Benefits - Capital optimisation

Risk-based capital management

Put simply, excess capital leads to a loss of shareholder value. In a bank, for example, a 0.5% or 1.0% reduction in required regulatory capital to maintain target debt ratings can have an enormous impact on the bottom line. Likewise for coprorates, funds held in reserve for loss events are those that could be elsewhere employed in delivering strategies.

The capital optimising benefits of implementing risk-based capital management include:

  • A move away from a traditional cursory view of capital by recognising a strong link between an alignment of capital management and risk functions;
  • Economic profit approaches, optimising yield from scarce or additional resources;
  • Discontinuing underperforming product or business lines using more rigorous controls or measures;
  • Optimising pricing by turning away from price competition or product commoditisation;
  • Recovering the cost of capital, leading to more effective allocation and targeting of ‘best’ customers and products;
  • Deployment of a more liberated capital allocation approach that fully harnesses the benefits of diversification;
  • Incentivising and empowering business units to take ownership of economic capital allocation, and mitigating risks associated with ‘black boxes’ for risk measurement;
  • More favourable market perceptions from rating agencies, bond holders, regulators and investors.

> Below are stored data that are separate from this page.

(** X11.  On a client that is not closed and has no session, let the
    connection attempt of a Connect, Send or Recv fail.  The next Connect,
    Send or Recv, when it meets no fault, returns nil after one new dial
    and installs a session over the newly dialled transport: a failed
    attempt does not stand in the way of the next one. *)
Theorem recovery_after_failed_attempt o1 o2 e c w err :
  closed c = false -> client c = None ->
  op_env o1 = Some e -> first_fault e = Some err -> healthy o2 = true ->
  let s1 := snd (step o1 (c, w)) in
  let s2 := snd (step o2 s1) in
  fst (step o2 s1) = None /\
  dials (trace (snd s2)) = S (dials (trace (snd s1))) /\
  exists d2, client (fst s2) = Some d2 /\ netConn (fst s2) = Some (dc_conn d2) /\
             dc_conn d2 = next_conn (snd s1).
Proof.
  intros Hcl Hc Ho Hf Hh s1 s2.
  assert (Hs1 : closed (fst s1) = false /\ client (fst s1) = None).
  { subst s1 s2.
    destruct o1 as [e'|e' dst b|e'|]; cbn in Ho; try discriminate;
      injection Ho as ->; cbn [step].
    - pose proof (proj1 (connect_attempt e "derphttp.Client.Connect" c w Hcl Hc))
        as H. rewrite Hf in H.
      pose proof (connect_failed_state e _ c w _ Hcl H) as H'.
      unfold Connect, bind. destruct (connect e _ (c, w)) as [r s]. exact H'.
    - pose proof (proj1 (connect_attempt e "derphttp.Client.Send" c w Hcl Hc))
        as H. rewrite Hf in H.
      pose proof (connect_failed_state e _ c w _ Hcl H) as H'.
      rewrite Send_unfold. destruct (connect e _ (c, w)) as [r s].
      cbn [fst] in H. subst r. exact H'.
    - pose proof (proj1 (connect_attempt e "derphttp.Client.Recv" c w Hcl Hc))
        as H. rewrite Hf in H.
      pose proof (connect_failed_state e _ c w _ Hcl H) as H'.
      unfold bind, ret. rewrite Recv_unfold.
      destruct (connect e _ (c, w)) as [r s].
      cbn [fst] in H. subst r. exact H'. }
  subst s2. destruct s1 as [c1 w1]. cbn [fst snd] in *.
  destruct Hs1 as [Hcl1 Hc1].
  rewrite step_healthy by done. cbn [fst snd].
  split; [reflexivity|]. split.
  - unfold extend. cbn [trace]. rewrite !dials_app.
    rewrite (proj1 (connect_events_counts _ _ _)).
    assert (dials (session_events o2 (next_conn w1)) = 0) as ->
      by now destruct o2.
    lia.
  - eexists. cbn. repeat split.
Qed.

Lemma recovery_after_failed_attempt_witness :
  let s1 := snd (step (OpSend env_write_fails 9 [1]) (fresh url_plain, w0)) in
  let s2 := snd (step (OpSend env_ok 9 [1]) s1) in
  (closed (fresh url_plain) = false /\ client (fresh url_plain) = None /\
   first_fault env_write_fails = Some (ErrCollab "write: timeout")) /\
  fst (step (OpSend env_ok 9 [1]) s1) = None /\
  dials (trace (snd s2)) = S (dials (trace (snd s1))) /\
  exists d2, client (fst s2) = Some d2 /\ netConn (fst s2) = Some (dc_conn d2) /\
             dc_conn d2 = next_conn (snd s1).
Proof.
  split; [repeat split|].
  exact (recovery_after_failed_attempt (OpSend env_write_fails 9 [1])
           (OpSend env_ok 9 [1]) env_write_fails (fresh url_plain) w0
           (ErrCollab "write: timeout")
           eq_refl eq_refl eq_refl eq_refl eq_refl).
Defined.

(** ** The dial of an attempt *)

(** X12.  A connection attempt first logs "<caller>: connecting" and then
    dials once.  For a scheme other than https the dial is a plain one to
    the Host field of the URL as it is, whether it names a port or not;
    for https and a Host field without a colon it is a TLS dial to
    Host:443. *)
Theorem dial_of_an_attempt e caller c w :
  closed c = false -> client c = None ->
  exists tls addr evs,
    trace (snd (snd (connect e caller (c, w))))
    = (trace w
       ++ EvLog (caller +:+ ": connecting")
       :: EvDial tls addr
            (match env_dial e with
             | Some _ => None
             | None => Some (next_conn w)
             end)
       :: evs)%list /\
    (Scheme (url c) <> "https" -> tls = false /\ addr = Host (url c)) /\
    (Scheme (url c) = "https" -> GoStd.has_colon (Host (url c)) = false ->
     tls = true /\ addr = Host (url c) +:+ ":443").
Proof.
  intros Hcl Hc.
  destruct (connect_attempt e caller c w Hcl Hc) as [_ Ht].
  exists (fst (dial_target (url c))), (snd (dial_target (url c))).
  exists (match env_dial e with
          | Some _ => []
          | None =>
              (handshake_events e (url c) (next_conn w)
               ++ match first_fault e with
                  | Some _ => [EvConnClose (next_conn w)]
                  | None => []
                  end)%list
          end).
  split.
  - rewrite Ht. destruct (env_dial e); reflexivity.
  - split.
    + intros Hs. now rewrite dial_target_plain.
    + intros Hs Hh. now rewrite dial_target_tls_default_port.
Qed.

Lemma dial_of_an_attempt_witness :
  closed (fresh url_tls_noport) = false /\
  client (fresh url_tls_noport) = None /\
  exists tls addr evs,
    trace (snd (snd (connect env_ok "derphttp.Client.Connect"
                       (fresh url_tls_noport, w0))))
    = (trace w0
       ++ EvLog "derphttp.Client.Connect: connecting"
       :: EvDial tls addr (Some 0) :: evs)%list /\
    (Scheme url_tls_noport <> "https" ->
     tls = false /\ addr = "relay.example") /\
    (Scheme url_tls_noport = "https" ->
     GoStd.has_colon "relay.example" = false ->
     tls = true /\ addr = "relay.example:443").
Proof.
  do 2 (split; [reflexivity|]).
  exact (dial_of_an_attempt env_ok "derphttp.Client.Connect"
           (fresh url_tls_noport) w0 eq_refl eq_refl).
Defined.
(** * gradio_component_videoslider: the slider and the video synchronisation

    A shallow embedding of the TypeScript of
    - [frontend/shared/Slider.svelte]            (module [Slider]),
    - [frontend/shared/VideoSliderPreview.svelte] (module [Preview]),
    - [frontend/shared/Player.svelte]            (module [Player], [play_pause] only),
    - [frontend/Index.svelte]                    (module [Index]),
    and the properties of the specification that are about them; then the
    reactive statements of the slider ([SliderReactive]), the timeline of the
    player ([Timeline]: [handleMove], [handle_click], the defaults of [time]
    and [duration]) and the change notification of the root component
    ([Change]), with the properties the code itself shows.

    Numbers.  A JavaScript [number] is modelled by [JS.number]: an exact
    rational, or one of [Infinity], [-Infinity], [NaN].  The arithmetic
    follows ECMAScript on these four kinds of value (division by zero,
    [NaN] propagation, [Math.max]/[Math.min] on [NaN], ...).  Two things of
    IEEE 754 are left out there: the rounding error of a single operation
    (every operation on finite values is exact) and the sign of zero (there
    is one zero, which behaves as [+0]).

    The two threshold tests of the code, [Math.abs(a - b) > 3] in
    [drag_move] and [Math.abs(a - b) > 0.1] in the reactive block of the
    preview, are decided by a rounded subtraction, so they are computed in
    binary64 ([Double], on the IEEE 754 operations of the standard library's
    [SpecFloat]): a number the program holds is a double, a rational that is
    not one is read as the nearest double, as a decimal literal is. *)

From Stdlib Require Import QArith Qabs Qround Qminmax ZArith List Bool Lia Lqa.
From Stdlib Require String.
From Stdlib Require SpecFloat.
Import ListNotations.

Open Scope Q_scope.

(* ================================================================== *)
(** ** JavaScript numbers *)
(* ================================================================== *)

Module JS.

Inductive number : Type :=
| Fin (q : Q)
| PosInf
| NegInf
| NaN.

(** The infinity (or [NaN]) whose sign is the result of a comparison with 0. *)
Definition signed_inf (c : comparison) : number :=
  match c with
  | Gt => PosInf
  | Lt => NegInf
  | Eq => NaN
  end.

(** Unary [-a]. *)
Definition neg (a : number) : number :=
  match a with
  | Fin q => Fin (- q)
  | PosInf => NegInf
  | NegInf => PosInf
  | NaN => NaN
  end.

(** [a + b]. *)
Definition add (a b : number) : number :=
  match a, b with
  | NaN, _ | _, NaN => NaN
  | Fin p, Fin q => Fin (p + q)
  | PosInf, NegInf | NegInf, PosInf => NaN
  | PosInf, _ | _, PosInf => PosInf
  | NegInf, _ | _, NegInf => NegInf
  end.

(** [a - b]. *)
Definition sub (a b : number) : number := add a (neg b).

(** [a * b]. *)
Definition mul (a b : number) : number :=
  match a, b with
  | NaN, _ | _, NaN => NaN
  | Fin p, Fin q => Fin (p * q)
  | Fin p, PosInf | PosInf, Fin p => signed_inf (p ?= 0)
  | Fin p, NegInf | NegInf, Fin p => signed_inf (0 ?= p)
  | PosInf, PosInf | NegInf, NegInf => PosInf
  | PosInf, NegInf | NegInf, PosInf => NegInf
  end.

(** [a / b]: a finite value over zero is an infinity of its sign,
    [0 / 0] is [NaN]. *)
Definition div (a b : number) : number :=
  match a, b with
  | NaN, _ | _, NaN => NaN
  | Fin p, Fin q =>
      if Qeq_bool q 0 then signed_inf (p ?= 0) else Fin (p / q)
  | Fin _, PosInf | Fin _, NegInf => Fin 0
  | PosInf, Fin q => if Qle_bool 0 q then PosInf else NegInf
  | NegInf, Fin q => if Qle_bool 0 q then NegInf else PosInf
  | _, _ => NaN
  end.

(** [a > b]; false as soon as one side is [NaN]. *)
Definition gt (a b : number) : bool :=
  match a, b with
  | NaN, _ | _, NaN => false
  | Fin p, Fin q => negb (Qle_bool p q)
  | PosInf, PosInf | NegInf, _ | _, PosInf => false
  | PosInf, _ | _, NegInf => true
  end.

(** [a === b] on numbers; [NaN] is equal to nothing. *)
Definition strict_eq (a b : number) : bool :=
  match a, b with
  | Fin p, Fin q => Qeq_bool p q
  | PosInf, PosInf | NegInf, NegInf => true
  | _, _ => false
  end.

(** Truthiness of a number: [0] and [NaN] are falsy. *)
Definition truthy (a : number) : bool :=
  match a with
  | Fin q => negb (Qeq_bool q 0)
  | NaN => false
  | _ => true
  end.

(** [a || b] where [a] may be [undefined] (from an optional chain). *)
Definition or_else (a : option number) (b : number) : number :=
  match a with
  | Some v => if truthy v then v else b
  | None => b
  end.

(** [Math.max(a, b)]. *)
Definition Math_max (a b : number) : number :=
  match a, b with
  | NaN, _ | _, NaN => NaN
  | _, _ => if gt a b then a else b
  end.

(** [Math.min(a, b)]. *)
Definition Math_min (a b : number) : number :=
  match a, b with
  | NaN, _ | _, NaN => NaN
  | _, _ => if gt a b then b else a
  end.

(** [Math.abs(a)]. *)
Definition Math_abs (a : number) : number :=
  match a with
  | Fin q => Fin (Qabs q)
  | PosInf | NegInf => PosInf
  | NaN => NaN
  end.

(** [Math.round(a)]: the nearest integer, a tie going up. *)
Definition Math_round (a : number) : number :=
  match a with
  | Fin q => Fin (inject_Z (Qfloor (q + (1 # 2))))
  | _ => a
  end.

(** [Math.pow(b, n)] for a natural exponent. *)
Fixpoint Math_pow (b : number) (n : nat) : number :=
  match n with
  | O => Fin 1
  | S k => mul b (Math_pow b k)
  end.

(** [Number.EPSILON], 2^-52. *)
Definition EPSILON : number := Fin (1 # 4503599627370496).

(** A finite value in the closed interval [lo, hi]. *)
Definition within (lo hi : Q) (a : number) : Prop :=
  match a with
  | Fin q => lo <= q <= hi
  | _ => False
  end.

(** Finite. *)
Definition finite (a : number) : Prop :=
  match a with
  | Fin _ => True
  | _ => False
  end.

(** The same numeric value (rationals up to [==]). *)
Definition same (a b : number) : Prop :=
  match a, b with
  | Fin p, Fin q => p == q
  | PosInf, PosInf | NegInf, NegInf | NaN, NaN => True
  | _, _ => False
  end.

End JS.

Import JS.
Coercion Fin : Q >-> number.

(* ================================================================== *)
(** ** Binary64 *)
(* ================================================================== *)

Module Double.

Definition prec : Z := 53.
Definition emax : Z := 1024.

(** The double a number denotes: the rational itself when it is a double,
    the nearest double (ties to even) otherwise, an infinity beyond the
    largest double.  The quotient of numerator and denominator is rounded
    once, by the division of [SpecFloat]. *)
Definition of_number (a : number) : SpecFloat.spec_float :=
  match a with
  | Fin q =>
      match Qnum q with
      | Z0 => SpecFloat.S754_zero false
      | Zpos n =>
          SpecFloat.SFdiv prec emax (SpecFloat.S754_finite false n 0)
            (SpecFloat.S754_finite false (Qden q) 0)
      | Zneg n =>
          SpecFloat.SFdiv prec emax (SpecFloat.S754_finite true n 0)
            (SpecFloat.S754_finite false (Qden q) 0)
      end
  | PosInf => SpecFloat.S754_infinity false
  | NegInf => SpecFloat.S754_infinity true
  | NaN => SpecFloat.S754_nan
  end.

(** [Math.abs(a - b) > c] on doubles: the subtraction is rounded to the
    nearest double, the comparison is false on [NaN]. *)
Definition abs_sub_gt (a b c : number) : bool :=
  SpecFloat.SFltb (of_number c)
    (SpecFloat.SFabs
       (SpecFloat.SFsub prec emax (of_number a) (of_number b))).

End Double.

(* ================================================================== *)
(** ** Slider.svelte *)
(* ================================================================== *)

Module Slider.

(** [image_size]: the content area in pixels. *)
Record Rect : Type := {
  top : number;
  left : number;
  width : number;
  height : number
}.

(** A d3-drag event: the pointer's [x] and the DOM event it comes from
    (an opaque identifier). *)
Record DragEvent : Type := {
  x : number;
  sourceEvent : nat
}.

(** What the component makes observable to its parent: a new value of the
    two-way bound [position], and [dispatch("click", e)]. *)
Inductive Emit : Type :=
| EmitPosition (p : number)
| EmitClick (e : nat).

(** The component's props and internal state.  A bound element ([el],
    [parent_el]) is represented by the width its [getBoundingClientRect()]
    reports, [None] while it is [undefined]. *)
Record State : Type := {
  position : number;
  disabled : bool;
  image_size : Rect;
  el : option number;
  parent_el : option number;
  px : number;
  active : bool;
  container_width : number;
  drag_start_x : number;
  was_dragged : bool;
  emitted : list Emit
}.

(** Whether an assignment changes the value of a variable that holds a
    number.  The compiled component makes this test on every assignment (the
    framework's [safe_not_equal], for which [NaN] equals [NaN]); only a
    changed value is passed to the parent's binding and makes the reactive
    statements that read the variable run again. *)
Definition changed (old new : number) : bool :=
  match old, new with
  | NaN, NaN => false
  | _, _ => negb (strict_eq old new)
  end.

(** [position = v]. *)
Definition with_position (v : number) (s : State) : State :=
  {| position := v; disabled := disabled s; image_size := image_size s;
     el := el s; parent_el := parent_el s; px := px s; active := active s;
     container_width := container_width s; drag_start_x := drag_start_x s;
     was_dragged := was_dragged s;
     emitted := emitted s
                ++ (if changed (position s) v then [EmitPosition v] else []) |}.

Definition with_image_width (v : number) (s : State) : State :=
  {| position := position s; disabled := disabled s;
     image_size := {| top := top (image_size s); left := left (image_size s);
                      width := v; height := height (image_size s) |};
     el := el s; parent_el := parent_el s; px := px s; active := active s;
     container_width := container_width s; drag_start_x := drag_start_x s;
     was_dragged := was_dragged s; emitted := emitted s |}.

Definition with_px (v : number) (s : State) : State :=
  {| position := position s; disabled := disabled s; image_size := image_size s;
     el := el s; parent_el := parent_el s; px := v; active := active s;
     container_width := container_width s; drag_start_x := drag_start_x s;
     was_dragged := was_dragged s; emitted := emitted s |}.

Definition with_active (v : bool) (s : State) : State :=
  {| position := position s; disabled := disabled s; image_size := image_size s;
     el := el s; parent_el := parent_el s; px := px s; active := v;
     container_width := container_width s; drag_start_x := drag_start_x s;
     was_dragged := was_dragged s; emitted := emitted s |}.

Definition with_container_width (v : number) (s : State) : State :=
  {| position := position s; disabled := disabled s; image_size := image_size s;
     el := el s; parent_el := parent_el s; px := px s; active := active s;
     container_width := v; drag_start_x := drag_start_x s;
     was_dragged := was_dragged s; emitted := emitted s |}.

Definition with_drag_start_x (v : number) (s : State) : State :=
  {| position := position s; disabled := disabled s; image_size := image_size s;
     el := el s; parent_el := parent_el s; px := px s; active := active s;
     container_width := container_width s; drag_start_x := v;
     was_dragged := was_dragged s; emitted := emitted s |}.

Definition with_was_dragged (v : bool) (s : State) : State :=
  {| position := position s; disabled := disabled s; image_size := image_size s;
     el := el s; parent_el := parent_el s; px := px s; active := active s;
     container_width := container_width s; drag_start_x := drag_start_x s;
     was_dragged := v; emitted := emitted s |}.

Optimisation and Active Portfolio Management

Consideration of risk measures and risk capital is essential to support asset portfolio management activities. Active Portfolio Management enables organisations to improve the level of diversification of portfolio, reduces concentration risk and mitigates/transfers the risk to a secondary market.

The capital optimising benefits of Active Portfolio Management include:

  • Maximising yield from scarce or additional resources or capital, leading to more informed decisions on valuing, monitoring and transferring portfolios;
  • Practical management of risks, freeing up capacity at group level to allow for investment in new opportunities;
  • Group-wide consistency in risk pricing and risk/return reporting to management;
  • Better management of volatility through investment in less risky, high-quality companies rather than in the market as a whole, even at the cost of slightly lower returns (or, conversely, the chance of higher-than-market returns by taking on additional risk);
  • Competing more effectively in the marketplace through the development of strategies to off-load deals that destroy shareholder value.